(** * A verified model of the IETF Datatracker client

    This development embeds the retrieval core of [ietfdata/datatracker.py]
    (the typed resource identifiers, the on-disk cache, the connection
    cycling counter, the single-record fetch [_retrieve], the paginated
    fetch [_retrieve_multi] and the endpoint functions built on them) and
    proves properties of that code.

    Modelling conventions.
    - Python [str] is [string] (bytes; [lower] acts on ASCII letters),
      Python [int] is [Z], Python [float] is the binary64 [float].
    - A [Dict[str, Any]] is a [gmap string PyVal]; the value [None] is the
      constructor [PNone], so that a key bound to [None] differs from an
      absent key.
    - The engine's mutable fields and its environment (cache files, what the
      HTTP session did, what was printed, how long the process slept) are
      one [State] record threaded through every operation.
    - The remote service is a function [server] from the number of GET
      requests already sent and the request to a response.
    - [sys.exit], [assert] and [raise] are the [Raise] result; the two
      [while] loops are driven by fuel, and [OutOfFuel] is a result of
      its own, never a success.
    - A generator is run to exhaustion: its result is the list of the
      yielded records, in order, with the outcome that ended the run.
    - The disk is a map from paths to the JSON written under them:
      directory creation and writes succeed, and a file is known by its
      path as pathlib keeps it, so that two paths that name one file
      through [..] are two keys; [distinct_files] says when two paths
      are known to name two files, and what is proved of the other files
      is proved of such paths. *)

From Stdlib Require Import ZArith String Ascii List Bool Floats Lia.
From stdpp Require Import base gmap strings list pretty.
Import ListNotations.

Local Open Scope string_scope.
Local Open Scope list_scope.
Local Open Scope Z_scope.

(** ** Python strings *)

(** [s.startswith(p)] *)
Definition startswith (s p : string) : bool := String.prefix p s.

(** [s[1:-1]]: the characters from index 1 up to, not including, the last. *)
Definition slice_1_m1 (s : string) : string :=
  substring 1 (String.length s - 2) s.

What the task asks =>
Search the material above for "Scope". Copy each line that has it.

Exercise answer =>
Local Open Scope string_scope.
Local Open Scope list_scope.
Local Open Scope Z_scope.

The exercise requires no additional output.